In the non-showstopper category, the issues with saved passwords not appearing in preferences and checkmarks not appearing on context or pull-down menus are both corrected. In addition, I reduced window and tab undo limits to hold onto less memory (back to what they were in 31), forced tenured objects to be finalized on the foreground thread to get around various SMP problems (again, as in 31 and in 17 and previous), tweaked media buffering a bit more, fixed a nasty assertion in private browsing mode with saved logins, and turned on colour management for all the things as politely requested by Dan DeVoto. The blank saved passwords list is actually due to the fact we can't yet compile ICU internationalization support into XUL because of issue 266, which also appears to be why Zotero started failing, since it also depends on it. For 38.2 final, both of these issues are worked around using trivial stubs and some minor code changes. Hopefully we can get it to make a shared dylib for a future release of 38.x and remove these hacks.

There are two changes left for final: put the update interval back to every 24 hours, and possibly remove the Marketplace icon from the Start page since we don't really support the webapp runtime. (The Apps option was already removed from the drop-down menus.) No one has complained about the faster/lower quality downscaler, so that will remain as is; about the only place it annoys me personally is favicons. Full MP3 support is being deferred to a feature beta after 38.2.

Builders will want the new versions of strip7 and gdb7. In fact, you'll need the new strip7 to build 38.1.1, because it fixes a crash with setting section flags. Although the gdb7 update to patchlevel 3 is optional, it is much faster than patchlevel 2, and will cause you to go less crazy single-stepping through code.
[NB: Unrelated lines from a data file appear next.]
(* ===== verification/Uuid.v ===== *)
(** UUIDs (python3.13/uuid.py): construction from text, bytes, fields or an
    integer, and the attributes derived from the 128-bit value. *)
From Stdlib Require Import ZArith Lia List.
From stdpp Require Import base list strings.
From coqutil Require Import Z.bitblast.
From S2P Require Import Prelude Text.
Open Scope Z_scope.

(** The keyword argument given to [UUID(...)]; exactly one must be. *)
Inductive uuid_arg : Type :=
| Hex (h : list Z)
| Bytes (b : list Z)
| BytesLe (b : list Z)
| Fields (f : list Z)
| Int (n : Z).

Definition hex_to_int (h : list Z) : py Z :=
  let h := replace (lit "uuid:") [] (replace (lit "urn:") [] h) in
  let h := replace (lit "-") [] (strip (fun c => (c =? 123) || (c =? 125)) h) in
  if negb (zlen h =? 32) then Raise ValueError else py_int 16 h.

(** [b[3::-1] + b[5:3:-1] + b[7:5:-1] + b[8:]]. *)
Definition swap_le (b : list Z) : list Z :=
  rev (pyslice b 0 4) ++ rev (pyslice b 4 6) ++ rev (pyslice b 6 8) ++ drop 8 b.

Definition fields_to_int (f : list Z) : py Z :=
  match f with
  | [time_low; time_mid; time_hi_version; clock_seq_hi_variant; clock_seq_low; node] =>
      if negb ((0 <=? time_low) && (time_low <? Z.shiftl 1 32)) then Raise ValueError
      else if negb ((0 <=? time_mid) && (time_mid <? Z.shiftl 1 16)) then Raise ValueError
      else if negb ((0 <=? time_hi_version) && (time_hi_version <? Z.shiftl 1 16)) then Raise ValueError
      else if negb ((0 <=? clock_seq_hi_variant) && (clock_seq_hi_variant <? Z.shiftl 1 8))
      then Raise ValueError
      else if negb ((0 <=? clock_seq_low) && (clock_seq_low <? Z.shiftl 1 8)) then Raise ValueError
      else if negb ((0 <=? node) && (node <? Z.shiftl 1 48)) then Raise ValueError
      else
        let clock_seq := Z.lor (Z.shiftl clock_seq_hi_variant 8) clock_seq_low in
        Ret (Z.lor (Z.lor (Z.lor (Z.lor (Z.shiftl time_low 96) (Z.shiftl time_mid 80))
               (Z.shiftl time_hi_version 64)) (Z.shiftl clock_seq 48)) node)
  | _ => Raise ValueError
  end.

(** The variant and version bits of RFC 4122 forced into the value. *)
Definition set_version (n version : Z) : Z :=
  let n := Z.land n (Z.lnot (Z.shiftl 49152 48)) in
  let n := Z.lor n (Z.shiftl 32768 48) in
  let n := Z.land n (Z.lnot (Z.shiftl 61440 64)) in
  Z.lor n (Z.shiftl version 76).

(** [UUID.__init__]: the integer it stores. *)
Definition init (a : uuid_arg) (version : option Z) : py Z :=
  n ← match a with
      | Hex h => hex_to_int h
      | BytesLe b =>
          if negb (zlen b =? 16) then Raise ValueError else Ret (be_val (swap_le b))
      | Bytes b => if negb (zlen b =? 16) then Raise ValueError else Ret (be_val b)
      | Fields f => fields_to_int f
      | Int n => Ret n
      end;
  if negb ((0 <=? n) && (n <? Z.shiftl 1 128)) then Raise ValueError
  else match version with
  | None => Ret n
  | Some v => if negb ((1 <=? v) && (v <=? 5)) then Raise ValueError else Ret (set_version n v)
  end.

Definition time_low (n : Z) : Z := Z.shiftr n 96.
Definition time_mid (n : Z) : Z := Z.land (Z.shiftr n 80) 65535.
Definition time_hi_version (n : Z) : Z := Z.land (Z.shiftr n 64) 65535.
Definition clock_seq_hi_variant (n : Z) : Z := Z.land (Z.shiftr n 56) 255.
Definition clock_seq_low (n : Z) : Z := Z.land (Z.shiftr n 48) 255.
Definition node (n : Z) : Z := Z.land n 281474976710655.
Definition time (n : Z) : Z :=
  Z.lor (Z.lor (Z.shiftl (Z.land (time_hi_version n) 4095) 48) (Z.shiftl (time_mid n) 32)) (time_low n).
Definition clock_seq (n : Z) : Z :=
  Z.lor (Z.shiftl (Z.land (clock_seq_hi_variant n) 63) 8) (clock_seq_low n).
Definition fields (n : Z) : list Z :=
  [time_low n; time_mid n; time_hi_version n; clock_seq_hi_variant n; clock_seq_low n; node n].

Definition bytes (n : Z) : list Z := be_bytes 16 n.
Definition bytes_le (n : Z) : list Z := swap_le (bytes n).

(** ['%032x' % n] for a non-negative [n]. *)
Definition hex32 (n : Z) : list Z :=
  let d := to_base 16 n in replicate (32 - length d) 48 ++ d.

Definition uuid_str (n : Z) : list Z :=
  let h := hex32 n in
  pyslice h 0 8 ++ lit "-" ++ pyslice h 8 12 ++ lit "-" ++ pyslice h 12 16 ++ lit "-"
  ++ pyslice h 16 20 ++ lit "-" ++ pyslice h 20 (zlen h).
Definition urn (n : Z) : list Z := lit "urn:uuid:" ++ uuid_str n.

Inductive variant_t : Type := RESERVED_NCS | RFC_4122 | RESERVED_MICROSOFT | RESERVED_FUTURE.
Definition variant (n : Z) : variant_t :=
  if Z.land n (Z.shiftl 32768 48) =? 0 then RESERVED_NCS
  else if Z.land n (Z.shiftl 16384 48) =? 0 then RFC_4122
  else if Z.land n (Z.shiftl 8192 48) =? 0 then RESERVED_MICROSOFT
  else RESERVED_FUTURE.
Definition version (n : Z) : option Z :=
  match variant n with
  | RFC_4122 => Some (Z.land (Z.shiftr n 76) 15)
  | _ => None
  end.

(** * Lemmas *)

Definition in_range (n : Z) : Prop := 0 <= n < 2 ^ 128.

Lemma init_range n : in_range n ->
  (if negb ((0 <=? n) && (n <? Z.shiftl 1 128)) then Raise ValueError else Ret n) = Ret n.
Proof. unfold in_range. intros. change (Z.shiftl 1 128) with (2 ^ 128). zcase; simpl; try lia; done. Qed.

Lemma clock_seq_bits n :
  Z.lor (Z.shiftl (Z.land (Z.shiftr n 56) (Z.ones 8)) 8) (Z.land (Z.shiftr n 48) (Z.ones 8))
  = Z.land (Z.shiftr n 48) (Z.ones 16).
Proof. Z.bitblast. Qed.

(** A UUID is recovered from its six fields. *)
Lemma fields_roundtrip n : in_range n -> init (Fields (fields n)) None = Ret n.
Proof.
  intros Hn. unfold init, fields, fields_to_int.
  assert (B : forall k w, 0 <= k -> 0 <= w -> 0 <= Z.land (Z.shiftr n k) (Z.ones w) < Z.shiftl 1 w).
  { intros. rewrite Z.land_ones, Z.shiftl_1_l by lia. apply Z.mod_pos_bound. lia. }
  pose proof (B 80 16 ltac:(lia) ltac:(lia)). pose proof (B 64 16 ltac:(lia) ltac:(lia)).
  pose proof (B 56 8 ltac:(lia) ltac:(lia)). pose proof (B 48 8 ltac:(lia) ltac:(lia)).
  pose proof (B 0 48 ltac:(lia) ltac:(lia)).
  unfold time_low, time_mid, time_hi_version, clock_seq_hi_variant, clock_seq_low, node.
  assert (0 <= Z.shiftr n 96 < Z.shiftl 1 32).
  { unfold in_range in Hn. rewrite Z.shiftr_div_pow2 by lia. change (Z.shiftl 1 32) with (2 ^ 32).
    split; [apply Z.div_pos; lia | apply Z.div_lt_upper_bound; lia]. }
  change 65535 with (Z.ones 16). change 255 with (Z.ones 8). change 281474976710655 with (Z.ones 48).
  rewrite Z.shiftr_0_r in *.
  repeat match goal with H : 0 <= ?a < ?b |- context [(0 <=? ?a) && (?a <? ?b)] =>
    rewrite (proj2 (andb_true_iff (0 <=? a) (a <? b))) by lia; clear H end.
  cbn [negb mbind py_bind].
  match goal with |- context [Z.lor ?x (Z.land n (Z.ones 48))] =>
    assert (Z.lor x (Z.land n (Z.ones 48)) = n) as -> end.
  { rewrite clock_seq_bits. clear. Z.bitblast. }
  by apply init_range.
Qed.

Lemma length_hex32 n : in_range n -> length (hex32 n) = 32%nat.
Proof.
  intros Hn. unfold hex32. rewrite length_app, length_replicate.
  assert (length (to_base 16 n) <= 32)%nat; [|lia].
  unfold to_base. rewrite length_fmap. apply digits_length; [lia|]. exact Hn.
Qed.

Definition hex_char (c : Z) : Prop := 48 <= c <= 57 \/ 97 <= c <= 102.

Lemma hex32_chars n : in_range n -> Forall hex_char (hex32 n).
Proof.
  intros [Hn _]. unfold hex32, to_base. apply Forall_app. split.
  - apply Forall_replicate. unfold hex_char. lia.
  - rewrite Forall_fmap. eapply Forall_impl; [apply digits_bound; lia|].
    intros d Hd. simpl in Hd. unfold hex_char. simpl. unfold digit_char. zcase; lia.
Qed.

Lemma hex32_value n : in_range n -> py_int 16 (hex32 n) = Ret n.
Proof.
  intros Hn. assert (E : hex32 n = digit_char <$> (replicate (32 - length (to_base 16 n)) 0 ++ digits 16 n)).
  { unfold hex32. rewrite fmap_app, fmap_replicate. done. }
  rewrite E, py_int_digits.
  - rewrite digits_val_zeros. rewrite digits_val_digits; [done | lia | apply Hn].
  - by right.
  - intros E'. apply app_nil in E' as [_ E']. by apply digits_nonempty in E'.
  - apply Forall_app. split; [apply Forall_replicate; lia|]. apply digits_bound; [lia | apply Hn].
Qed.

Lemma hex_char_absent c l : Forall hex_char l -> ~ hex_char c -> c ∉ l.
Proof. intros H Hc Hin. rewrite Forall_forall in H. by apply H in Hin. Qed.

Definition dashed_char (c : Z) : Prop := hex_char c \/ c = 45.

Lemma uuid_str_chars n : in_range n -> Forall dashed_char (uuid_str n).
Proof.
  intros Hn. pose proof (hex32_chars n Hn) as Hc. unfold uuid_str.
  assert (P : forall i j, Forall dashed_char (pyslice (hex32 n) i j)).
  { intros i j. unfold pyslice. apply Forall_take, Forall_drop.
    eapply Forall_impl; [exact Hc|]. unfold dashed_char. auto. }
  assert (D : Forall dashed_char (lit "-")) by (repeat constructor; unfold dashed_char; auto).
  by rewrite !Forall_app.
Qed.

(** Dropping the hyphens of the printed form gives the 32 digits back. *)
Lemma uuid_str_undash n : in_range n -> replace (lit "-") [] (uuid_str n) = hex32 n.
Proof.
  intros Hn. pose proof (hex32_chars n Hn) as Hc. unfold uuid_str. change (lit "-") with [45].
  assert (A : forall i j, 45 ∉ pyslice (hex32 n) i j).
  { intros i j. apply hex_char_absent; [|unfold hex_char; lia].
    unfold pyslice. by apply Forall_take, Forall_drop. }
  rewrite !replace_drop_sep by apply A. rewrite replace_absent by apply A.
  assert (L : zlen (hex32 n) = 32) by (unfold zlen; rewrite length_hex32; done).
  rewrite L, <- !pyslice_split by lia. by apply pyslice_full.
Qed.

(** Parsing the printed form, or the URN, gives the UUID back. *)
Lemma str_roundtrip n : in_range n ->
  init (Hex (uuid_str n)) None = Ret n /\ init (Hex (urn n)) None = Ret n.
Proof.
  intros Hn. pose proof (uuid_str_chars n Hn) as Hc.
  assert (A : forall c, ~ dashed_char c -> c ∉ uuid_str n).
  { intros c Hd Hin. rewrite Forall_forall in Hc. by apply Hc in Hin. }
  assert (P : forall c, 103 <= c -> ~ dashed_char c) by (unfold dashed_char, hex_char; lia).
  assert (S : strip (fun c => (c =? 123) || (c =? 125)) (uuid_str n) = uuid_str n).
  { apply strip_id. eapply Forall_impl; [exact Hc|]. intros c H.
    unfold dashed_char, hex_char in H. zcase; simpl; lia. }
  assert (H : hex_to_int (uuid_str n) = Ret n).
  { unfold hex_to_int. change (lit "uuid:") with [117; 117; 105; 100; 58].
    change (lit "urn:") with [117; 114; 110; 58].
    rewrite (replace_absent 117 [114; 110; 58]), (replace_absent 117 [117; 105; 100; 58]) by (apply A, P; lia).
    rewrite S, uuid_str_undash by done.
    rewrite hex32_value by done. unfold zlen. by rewrite length_hex32. }
  split.
  - unfold init. rewrite H. by apply init_range.
  - unfold init. replace (hex_to_int (urn n)) with (hex_to_int (uuid_str n));
      [rewrite H; by apply init_range|].
    unfold hex_to_int, urn. change (lit "urn:uuid:") with (lit "urn:" ++ lit "uuid:").
    rewrite <- app_assoc, replace_prefix by done.
    replace (replace (lit "urn:") [] (lit "uuid:" ++ uuid_str n)) with (lit "uuid:" ++ uuid_str n).
    + rewrite app_nil_l, (replace_prefix (lit "uuid:")), app_nil_l by done.
      change (lit "urn:") with [117; 114; 110; 58]. by rewrite (replace_absent 117 [114; 110; 58]) by (apply A, P; lia).
    + change (lit "urn:") with [117; 114; 110; 58].
      rewrite <- (replace_absent 117 [114; 110; 58] [] (uuid_str n)) at 1 by (apply A, P; lia). done.
Qed.

(** The two byte orders: swapping the first three fields twice is the
    identity, so both constructors invert the attributes. *)
Lemma bytes_roundtrip n : in_range n ->
  init (Bytes (bytes n)) None = Ret n /\ init (BytesLe (bytes_le n)) None = Ret n.
Proof.
  intros Hn. assert (L : length (bytes n) = 16%nat)
    by (unfold bytes, be_bytes; rewrite length_rev, length_le_bytes; done).
  assert (S : swap_le (bytes_le n) = bytes n /\ length (bytes_le n) = 16%nat).
  { unfold bytes_le. destruct (bytes n) as [|b0 l]; [done|].
    do 15 (destruct l as [|? l]; [done|]). destruct l; [|done]. split; reflexivity. }
  destruct S as [S1 S2]. unfold init, zlen. rewrite L, S1, S2. cbn [Z.of_nat Z.eqb Pos.eqb negb mbind py_bind].
  unfold bytes. rewrite be_val_be_bytes by exact Hn. split; exact (init_range n Hn).
Qed.

(** every way of reading a UUID back gives the UUID it was read from: the
    printed form, the URN, the big-endian and the little-endian bytes, the
    fields and the integer. *)
Theorem uuid_roundtrips n : in_range n ->
  init (Hex (uuid_str n)) None = Ret n /\ init (Hex (urn n)) None = Ret n
  /\ init (Bytes (bytes n)) None = Ret n /\ init (BytesLe (bytes_le n)) None = Ret n
  /\ init (Fields (fields n)) None = Ret n /\ init (Int n) None = Ret n.
Proof.
  intros Hn. destruct (str_roundtrip n Hn), (bytes_roundtrip n Hn). pose proof (fields_roundtrip n Hn).
  split_and!; auto. exact (init_range n Hn).
Qed.

Definition sample : Z := 24197857161011715162171839636988778104.
Lemma uuid_roundtrips_witness :
  init (Hex (uuid_str sample)) None = Ret sample /\ init (Hex (urn sample)) None = Ret sample
  /\ init (Bytes (bytes sample)) None = Ret sample /\ init (BytesLe (bytes_le sample)) None = Ret sample
  /\ init (Fields (fields sample)) None = Ret sample /\ init (Int sample) None = Ret sample.
Proof. apply uuid_roundtrips. unfold in_range, sample. lia. Defined.

Lemma set_version_bits n v i : 0 <= i ->
  Z.testbit (set_version n v) i =
  ((Z.testbit n i && negb (Z.testbit (Z.shiftl 49152 48) i) || Z.testbit (Z.shiftl 32768 48) i)
   && negb (Z.testbit (Z.shiftl 61440 64) i)) || Z.testbit (Z.shiftl v 76) i.
Proof.
  intros. unfold set_version.
  by rewrite !Z.lor_spec, !Z.land_spec, !Z.lnot_spec, Z.lor_spec, Z.land_spec, Z.lnot_spec by lia.
Qed.

Lemma land_pow2 n k : 0 <= k -> Z.testbit n k = false -> Z.land n (2 ^ k) = 0.
Proof.
  intros Hk H. apply Z.bits_inj'. intros i Hi. rewrite Z.land_spec, Z.bits_0, Z.pow2_bits_eqb by lia.
  destruct (Z.eqb_spec k i) as [<-|]; [by rewrite H | apply andb_false_r].
Qed.

(** Asking for a version gives an RFC 4122 UUID of that version. *)
Lemma init_version n v : in_range n -> 1 <= v <= 5 ->
  exists m, init (Int n) (Some v) = Ret m /\ variant m = RFC_4122 /\ version m = Some v.
Proof.
  intros Hn Hv. exists (set_version n v).
  assert (Hvar : variant (set_version n v) = RFC_4122).
  { unfold variant.
    destruct (Z.eqb_spec (Z.land (set_version n v) (Z.shiftl 32768 48)) 0) as [E|_].
    - apply (f_equal (fun z => Z.testbit z 63)) in E.
      rewrite Z.land_spec, set_version_bits, Z.bits_0 in E by lia.
      change (Z.testbit (Z.shiftl 32768 48) 63) with true in E.
      change (Z.testbit (Z.shiftl 61440 64) 63) with false in E.
      by rewrite orb_true_r in E.
    - change (Z.shiftl 16384 48) with (2 ^ 62). rewrite land_pow2; [done | lia |].
      rewrite set_version_bits by lia.
      change (Z.testbit (Z.shiftl 49152 48) 62) with true.
      change (Z.testbit (Z.shiftl 32768 48) 62) with false.
      rewrite (Z.shiftl_spec_low v) by lia. by rewrite andb_false_r. }
  split; [|split; [done|]].
  - unfold init. cbn [mbind py_bind].
    unfold in_range in Hn. change (Z.shiftl 1 128) with (2 ^ 128).
    zcase; simpl; try lia; done.
  - unfold version. rewrite Hvar. f_equal. apply Z.bits_inj'. intros i Hi.
    rewrite Z.land_spec, Z.shiftr_spec, set_version_bits by lia.
    change 15 with (Z.ones 4). destruct (decide (i < 4)).
    + rewrite Z.ones_spec_low by lia. rewrite (Z.shiftl_spec v) by lia.
      replace (i + 76 - 76) with i by lia.
      assert (Z.testbit (Z.shiftl 61440 64) (i + 76) = true) as ->.
      { assert (i = 0 \/ i = 1 \/ i = 2 \/ i = 3) as [E|[E|[E|E]]] by lia; rewrite E; reflexivity. }
      rewrite andb_false_r, andb_true_r. done.
    + rewrite Z.ones_spec_high, andb_false_r by lia. symmetry.
      apply Z.bits_above_log2; [lia|]. apply Z.log2_lt_pow2; [lia|].
      apply Z.lt_le_trans with (2 ^ 4); [lia | apply Z.pow_le_mono_r; lia].
Qed.

Lemma init_version_witness : in_range 22 /\
  exists m, init (Int 22) (Some 4) = Ret m /\ variant m = RFC_4122 /\ version m = Some 4.
Proof. split; [|apply init_version]; unfold in_range; lia. Defined.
Now that all the known build problems are dealt with, I am hopeful our builder in the land of the Rising Sun can make the jump to Tenfourbird 38 along with us.
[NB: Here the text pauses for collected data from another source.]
Definition end_ (v : volume) (x : Z) : bool := (if is32 v then 268435448 else 65528) <=? x.

(** The loop condition of both chain readers. *)
Definition more (v : volume) (c : Z) : bool := (2 <=? c) && negb (end_ v c).

(** The loop of [chain(first, owner)] from cluster [c], with [out] collected
    so far. *)
Fixpoint chain_loop (fuel : nat) (v : volume) (owner : list Z) (claimed : gmap Z (list Z))
    (out : list Z) (c : Z) : py (gmap Z (list Z) * list Z) :=
  match fuel with
  | O => NoFuel
  | S fuel =>
      if more v c then
        passert ((2 <=? c) && (c <? clusters v + 2));;
        passert (bool_decide (claimed !! c = None));;
        let claimed := <[c := owner]> claimed in
        let out := out ++ [c] in
        c' ← fat_get v c;
        passert (zlen out <=? clusters v);;
        chain_loop fuel v owner claimed out c'
      else Ret (claimed, out)
  end.
Definition chain_fuel (v : volume) : nat := S (S (Z.to_nat (clusters v))).
Definition chain (v : volume) (claimed : gmap Z (list Z)) (first : Z) (owner : list Z) :=
  chain_loop (chain_fuel v) v owner claimed [] first.

Definition cluster_data (v : volume) (c : Z) : list Z :=
  concat ((fun i => sector v (data_start v + (c - 2) * spc v + i)) <$> pyrange 0 (spc v)).

(** [chain_nocount(first)]: the loop has no bound of its own. *)
Fixpoint chain_nocount (fuel : nat) (v : volume) (out : list Z) (c : Z) : py (list Z) :=
  match fuel with
  | O => NoFuel
  | S fuel =>
      if more v c then c' ← fat_get v c; chain_nocount fuel v (out ++ [c]) c' else Ret out
  end.

Definition dir_bytes (fuel : nat) (v : volume) (first : Z) : py (list Z) :=
  if (first =? 0) && negb (is32 v)
  then Ret (concat ((fun i => sector v (reserved v + fats v * fat_sectors v + i))
                      <$> pyrange 0 (root_sectors v)))
  else cs ← chain_nocount fuel v [] first; Ret (concat (cluster_data v <$> cs)).

Definition checksum (short : list Z) : Z :=
  foldl (fun s b => Z.land (Z.lor (Z.shiftl (Z.land s 1) 7) (Z.shiftr s 1) + b) 255) 0 short.

(** [bytes.strip()] of a byte string is empty. *)
Definition bytes_blank (l : list Z) : bool := forallb byte_space l.

Definition short_name (short : list Z) : py (list Z) :=
  stem ← decode (pyslice short 0 8);
  ext ← (if bytes_blank (pyslice short 8 (zlen short)) then Ret []
         else e ← decode (pyslice short 8 (zlen short)); Ret (46 :: rstrip is_space e));
  Ret (rstrip is_space stem ++ ext).

(** [all(p[13] == checksum(short) for p in parts)]. *)
Fixpoint all_sums (sum : Z) (parts : list (list Z)) : py bool :=
  match parts with
  | [] => Ret true
  | p :: parts => b ← pyget p 13; if b =? sum then all_sums sum parts else Ret false
  end.

(** The sort key [x[0] & 0x1F]. *)
Definition lfn_key (e : list Z) : Z := Z.land (default 0 (head e)) 31.
Definition lfn_leb (a b : list Z) : bool := lfn_key a <=? lfn_key b.

Definition lfn_chars (p : list Z) : list Z := pyslice p 1 11 ++ pyslice p 14 26 ++ pyslice p 28 32.

Definition long_name (short : list Z) (lfn : list (list Z)) : py (list Z) :=
  let parts := sort_by lfn_leb lfn in
  ok ← all_sums (checksum short) parts;
  passert ok;;
  text ← utf16_le_decode (concat (lfn_chars <$> parts));
  Ret (default [] (head (split 0 text))).

Record dirent := Dirent { name : list Z; attr : Z; cl : Z; size : Z }.

(** The loop of [read_dir] over the 32-byte entries. *)
Fixpoint read_entries (is32 : bool) (raw : list (list Z)) (lfn : list (list Z)) : py (list dirent) :=
  match raw with
  | [] => Ret []
  | e :: raw =>
      b0 ← pyget e 0;
      if b0 =? 0 then Ret []
      else if b0 =? 229 then read_entries is32 raw []
      else
        b11 ← pyget e 11;
        if Z.land b11 63 =? 15 then read_entries is32 raw (lfn ++ [e])
        else if negb (Z.land b11 8 =? 0) then read_entries is32 raw []
        else
          let short := pyslice e 0 11 in
          name ← (if (zlen lfn =? 0) then short_name short else long_name short lfn);
          lo ← unpack_le 2 e 26;
          hi ← (if is32 then unpack_le 2 e 20 else Ret 0);
          size ← unpack_le 4 e 28;
          rest ← read_entries is32 raw [];
          if zeqb_list name (lit ".") || zeqb_list name (lit "..") then Ret rest
          else Ret (Dirent name b11 (Z.lor lo (Z.shiftl hi 16)) size :: rest)
  end.

(** [raw[i:i + 32] for i in range(0, len(raw), 32)]. *)
Definition slots (raw : list Z) : list (list Z) :=
  (fun k => pyslice raw (k * 32) (k * 32 + 32)) <$> pyrange 0 ((zlen raw + 31) / 32).

Definition read_dir (fuel : nat) (v : volume) (first : Z) : py (list dirent) :=
  raw ← dir_bytes fuel v first; read_entries (is32 v) (slots raw) [].

Definition pattern (seed i : Z) : Z :=
  Z.land (Z.shiftr (Z.land (i * 2654435761 + seed) 4294967295) 16) 255.

(** [all(data[i] == pattern(5, i) for i in range(size))]. *)
Fixpoint all_pattern (data : list Z) (indices : list Z) : py bool :=
  match indices with
  | [] => Ret true
  | i :: indices => b ← pyget data i; if b =? pattern 5 i then all_pattern data indices else Ret false
  end.

(** The printed lines. *)
Inductive line : Type :=
| DirLine (full : list Z)
| FileLine (full : list Z) (size : Z)
| PatternOk.

(** What a walk has done: the ownership map, the printed lines and, for the
    theorems, each chain read with its owner. *)
Record state := State {
  claimed : gmap Z (list Z);
  chains : list (list Z * list Z);
  out : list line
}.
Definition start_state : state := State ∅ [] [].

Definition print (s : state) (l : line) : state := State (claimed s) (chains s) (out s ++ [l]).

(** [chain(first, owner)] on the state. *)
Definition take_chain (v : volume) (s : state) (first : Z) (owner : list Z) : py (state * list Z) :=
  '(claimed, ch) ← chain v (claimed s) first owner;
  Ret (State claimed (chains s ++ [(owner, ch)]) (out s), ch).

(** The branch of [walk] for a file. *)
Definition walk_file (v : volume) (s : state) (full : list Z) (e : dirent) : py state :=
  let s := print s (FileLine full (size e)) in
  '(s, ch) ← (if cl e =? 0 then Ret (s, []) else take_chain v s (cl e) full);
  passert (size e <=? zlen ch * spc v * 512);;
  if size e =? 0 then Ret s
  else
    let data := pyslice (concat (cluster_data v <$> ch)) 0 (size e) in
    match find_sub (lit "remember me") (name e) with
    | None => Ret s
    | Some _ =>
        ok ← all_pattern data (pyrange 0 (size e));
        passert ok;;
        Ret (print s PatternOk)
    end.

(** [walk(first, path)]; [depth] bounds the nesting and [fuel] the unbounded
    loop of [chain_nocount]. *)
Fixpoint walk (depth fuel : nat) (v : volume) (s : state) (first : Z) (path : list Z) : py state :=
  match depth with
  | O => NoFuel
  | S depth =>
      es ← read_dir fuel v first;
      foldM (fun s e =>
        let full := path ++ [47] ++ name e in
        if negb (Z.land (attr e) 16 =? 0) then
          '(s, _) ← take_chain v (print s (DirLine full)) (cl e) full;
          walk depth fuel v s (cl e) full
        else walk_file v s full e) s es
  end.

(** [sum(1 for c in range(2, clusters + 2) if p(fat_get(c)))]. *)
Definition count_fat (v : volume) (p : Z -> bool) : py Z :=
  foldM (fun n c => x ← fat_get v c; Ret (if p x then n + 1 else n)) 0 (pyrange 2 (clusters v + 2)).

(** The closing lines; the result is what the last line prints. *)
Definition finish (v : volume) (s : state) : py (Z * Z) :=
  free ← count_fat v (fun x => x =? 0);
  used ← count_fat v (fun x => negb (x =? 0));
  passert (used =? Z.of_nat (base.size (claimed s)));;
  Ret (Z.of_nat (base.size (claimed s)), free).

Definition check (depth fuel : nat) (image : list Z) (start : Z) : py (state * (Z * Z)) :=
  v ← open_volume image start;
  s ← walk depth fuel v start_state (root_cluster v) [];
  r ← finish v s;
  Ret (s, r).

End Checker.

(** * kernel/src/fatfs.rs *)

Module Kernel.

Definition NAME_MAX : Z := 255.

Definition rotate_right_1 (x : Z) : Z := Z.lor (Z.shiftr x 1) (Z.shiftl (Z.land x 1) 7).
Definition checksum (short : list Z) : Z :=
  foldl (fun sum b => (rotate_right_1 sum + b) mod 256) 0 short.

Definition pattern (seed index : Z) : Z :=
  let x := ((index mod 2 ^ 32) * 2654435761 mod 2 ^ 32 + seed) mod 2 ^ 32 in
  default 0 (le_bytes 4 x !! 2%nat).

Definition fold (b : Z) : Z := if between 97 b 122 then b - 32 else b.

Definition valid_name (name : list Z) : bool :=
  negb ((zlen name =? 0) || (NAME_MAX <? zlen name) || zeqb_list name (lit ".") || zeqb_list name (lit ".."))
  && negb (existsb (Z.eqb (default 0 (last name))) [32; 46])
  && forallb (fun b => negb ((b <? 32) || existsb (Z.eqb b) [34; 42; 47; 58; 60; 62; 63; 92; 124])) name.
Finally, many thanks to our localizers; the current list is English (natch), Spanish, French, Italian, Russian, German, Finnish and now Swedish. We still might need some help with Polish, and I cannot find an old copy of the Japanese language pack, so it is possible that localization will have to be dropped. Please help us with Polish, Japanese, or your own language if you can! Localizations must be complete by midnight August 5 so that I have enough time to upload and write the new page copy ahead of the formal general release of 38.2 on the evening of August 10. See issue 42 if you'd like to assist.

Once 38 launches, we will transition from Google Code to Github (leaving downloads on SourceForge). All of our project activity on Google Code will be frozen on August 5 after the last localization is uploaded. More about that shortly.